§ **TASK GOAL**:
Every line of the entries below that carries the string "SetMode" should be copied.

(Collection entries)
┄┄┄┄┄┄

(** A part of the stream that holds one record. *)
Definition reads (bs : list Z) (r : RelocInfo) (low id_delta pos_delta : Z) : Prop :=
  forall l it, stream (bs ++ l) it ->
  exists k it1 it', nsteps turn k it it1 /\ (k < length bs)%nat /\ end_ it1 < it_pos it1
  /\ next_record it1 = Some (wanted (mode_mask_ it) (rmode r), it') /\ stream l it'
  /\ read_record r low id_delta pos_delta it it'.

Lemma reads_tagged r low t :
  (rmode r = EMBEDDED_OBJECT /\ t = 0) \/ (rmode r = CODE_TARGET /\ t = 1) -> reads [4 * low + t] r low 0 0.
Proof.
  intros Hr l it Hst. exists 0%nat, it. cbn [app] in Hst. pose proof (stream_more _ _ _ Hst) as Hmore.
  apply fetch_spec in Hst as (Hf & Hc & Hst). destruct (tag_byte low t ltac:(lia)) as [H1 H2].
  exists (snd (SetMode (rmode r) (add_pc low (Advance 1 it)))). split; [constructor|]. split; [cbn; lia|]. split; [done|].
  assert (Hset : forall m it, SetMode m it = (wanted (mode_mask_ it) m, snd (SetMode m it))).
  { intros m it0. unfold SetMode. by destruct (wanted _ _). }
  split; [|split; [unfold SetMode; by destruct (wanted _ _)|]].
  - unfold next_record, AdvanceGetTag. rewrite Hf. cbn [mbind option_bind]. change kTagMask with 3. rewrite H1.
    unfold ReadTaggedPC. rewrite Hc. cbn [mbind option_bind]. change kTagBits with 2. rewrite H2.
    destruct Hr as [[-> ->]|[-> ->]]; cbn [Z.eqb kEmbeddedObjectTag kCodeTargetTag Pos.eqb]; by rewrite Hset.
  - destruct Hr as [[Hm _]|[Hm _]]; split; unfold SetMode; rewrite ?Hm; (try by destruct (wanted _ _)); cbn; destruct (wanted _ _); done.
Qed.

┄┄┄┄┄┄

§ **OUTPUT OF THE EXERCISE**:
  exists (snd (SetMode (rmode r) (add_pc low (Advance 1 it)))). split; [constructor|]. split; [cbn; lia|]. split; [done|].
  assert (Hset : forall m it, SetMode m it = (wanted (mode_mask_ it) m, snd (SetMode m it))).
  { intros m it0. unfold SetMode. by destruct (wanted _ _). }
  split; [|split; [unfold SetMode; by destruct (wanted _ _)|]].
  - destruct Hr as [[Hm _]|[Hm _]]; split; unfold SetMode; rewrite ?Hm; (try by destruct (wanted _ _)); cbn; destruct (wanted _ _); done.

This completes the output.